The tertiary structures of ASBTs in Neisseria meningitidis [25] and Yersinia frederiksenii [26] were characterized with inward and outward facing conformations. These findings have contributed greatly to understanding the mechanism of the sodium ion and bile acid transport across the cell membrane. The bacterial ASBTs have α-helices constituting 10 transmembrane domains (TMs) with short loops. In human ASBT (HsASBT), TM2 and TM5 play a major role in transporting and stabilizing sodium ions [27,28]. Both TM3 and TM4 contact with taurocholate on the outward facing (OF) cavity of the transporter, while TM6 and TM7 interact with it on the inward facing (IF) cavity [2932].
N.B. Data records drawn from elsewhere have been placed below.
(** ** Later periods *)

(** C3: for a period number [n > 1], a run of [prepare_sf] that completes
    has loaded, after its inputs and in this order, for [p = 1 .. n - 1] the
    HEMCO file at entry [p - 1] of the sorted list and then
    [kf_inversions/period{p}/gridded_posterior.nc]; the [ScaleFactor] it
    writes is [scale_factor_after (n - 1)], where the scale factor after
    period [p] is the update of period [p] applied to the one after period
    [p - 1], starting from the unit scale factors. *)
Theorem prepare_sf_recurrence (config_path base_directory : string)
  (period_number : Z) (nudge_factor : Qc) (w w1 w' : world) (inp : inputs) :
  (period_number > 1)%Z ->
  read_inputs config_path base_directory w = inr (inp, w1) ->
  prepare_sf config_path period_number base_directory nudge_factor w
  = inr (tt, w') ->
  exists (unit_sf final : grid cell) (names : list string) (out : file),
    w_netcdf w !! path_join base_directory "unit_sf.nc" = Some (in_sf inp)
    /\ get_ScaleFactor (in_sf inp) = inr unit_sf
    /\ w_listdir w !! in_prior_cache inp = Some names
    /\ scale_factor_after w base_directory (in_prior_cache inp) nudge_factor
         (in_areas inp) (in_mask inp) unit_sf (Z.to_nat (period_number - 1))
       = Some final
    /\ w_netcdf w' !! save_path base_directory = Some out
    /\ w_netcdf w' !! archive_path base_directory period_number = Some out
    /\ get_ScaleFactor out = inr final
    /\ w_loads w'
       = w_loads w1
         ++ concat (map (period_loads w base_directory (in_prior_cache inp))
                      (seq 1 (Z.to_nat (period_number - 1)))).
Proof.
  intros Hn Hread H.
  destruct (read_inputs_inr _ _ _ _ _ Hread)
    as (diags_path & ? & ? & ? & ? & Hw1 & Hunit & _).
  unfold prepare_sf in H. rewrite (bind_run _ _ _ _ _ Hread) in H.
  apply bind_inr in H. destruct H as ([sf o] & w2 & Hloop & Hsave).
  unfold update_periods in Hloop.
  rewrite bool_decide_eq_true_2 in Hloop by exact Hn.
  apply bind_inr in Hloop. destruct Hloop as (names & w3 & Hls & Hloop).
  apply listdir_inr in Hls. destruct Hls as [Hnames ->].
  apply bind_inr in Hloop. destruct Hloop as ([sf' o'] & w4 & Hloop & Hrest).
  apply bind_inr in Hrest. destruct Hrest as ([] & w5 & Hprint & Hret).
  unfold print in Hprint. injection Hprint as <-.
  unfold ret in Hret. injection Hret as <- <- <-.
  unfold range in Hloop.
  assert (Hpos : exists k, Z.to_nat (period_number - 1) = S k).
  { exists (Z.to_nat (period_number - 2)). lia. }
  assert (Hsf : exists g, get_ScaleFactor (in_sf inp) = inr g).
  { destruct Hpos as [k Hk]. rewrite Hk in Hloop. cbn [seq for_each] in Hloop.
    apply bind_inr in Hloop. destruct Hloop as (st1 & w6 & Hbody & _).
    exact (period_iteration_needs_sf _ _ _ _ _ _ _ _ _ _ _ _ Hbody). }
  destruct Hsf as [unit_sf Hsf].
  rewrite Hw1 in Hnames, Hloop. change (w_listdir (loaded ?l w))
    with (w_listdir w) in Hnames.
  destruct (for_each_periods_inr w base_directory (in_prior_cache inp)
              nudge_factor (in_areas inp) (in_mask inp) names Hnames unit_sf
              _ 0%nat _ unit_sf _ _ _ _ Hsf eq_refl Hloop)
    as (final & Hfinal & Hst & Hw4).
  cbn [fst] in Hst. rewrite Nat.add_0_l in Hfinal.
  unfold save_scale_factors in Hsave. cbn [fst snd] in Hsave.
  rewrite (bind_run _ _ _ _ _ (lift_run _ _ _ Hst)) in Hsave.
  unfold bind, print, to_netcdf in Hsave. injection Hsave as <-.
  exists unit_sf, final, names, (set_hemco_attrs sf').
  destruct (written_lookup_save (save_path base_directory)
              (archive_path base_directory period_number)
              (set_hemco_attrs sf')
              (printed [TotalPriorEmission
                          (sum_total_emissions (fmul final o')
                             (in_areas inp) (in_mask inp))]
                 (printed [UsedHemcoUpTo (period_number - 1)] w4)))
    as [Hsave Harch].
  repeat split; try assumption.
  - now rewrite get_ScaleFactor_set_hemco_attrs.
  - rewrite Hw4, Hw1. cbn [written printed loaded w_loads].
    now rewrite app_assoc.
Qed.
In the present study, CsSBAT structures were reliably prepared using tertiary structure modeling and refinements. For compound screening, the Lipinski’s rule of five and the rational virtual screening strategy were employed. Here, we identified a putative inhibitory compound, which competitively targeted the taurocholate-binding pocket of CsSBAT.

Methods

Tertiary structure modeling and refinement

The full-length cDNA sequence of CsSBAT (Acc. No. KX756671) was retrieved from GenBank database [33]. To generate three-dimensional (3D) structure of CsSBAT, we compared the 3D structures built using different 3D modeling softwares such as Swiss-Model [34], IntFOLD [35], Phyre2 [36], RaptorX [37], HHpred [38], and I-TASSER [39]. The 3D models were then refined by two steps. First, low free-energy conformations of the 3D structure were refined by full-atomic simulations using either ModRefiner [40] or FG-MD [41]. Thereafter, backbone and side chains of the structure were refined using GalaxyRefine [42] using “both mild and aggressive relaxation” method based on repeated perturbation and overall conformational relaxation with short molecular dynamics simulations. Outward-facing (OF) and inward-facing (IF) conformations of CsSBAT were modeled using the templates Y. frederiksenii (YfASBT; PDB ID: 4n7x_A) [26] and N. meningitidis ASBT (NmASBT; PDB ID: 3zuy_A) [25], respectively.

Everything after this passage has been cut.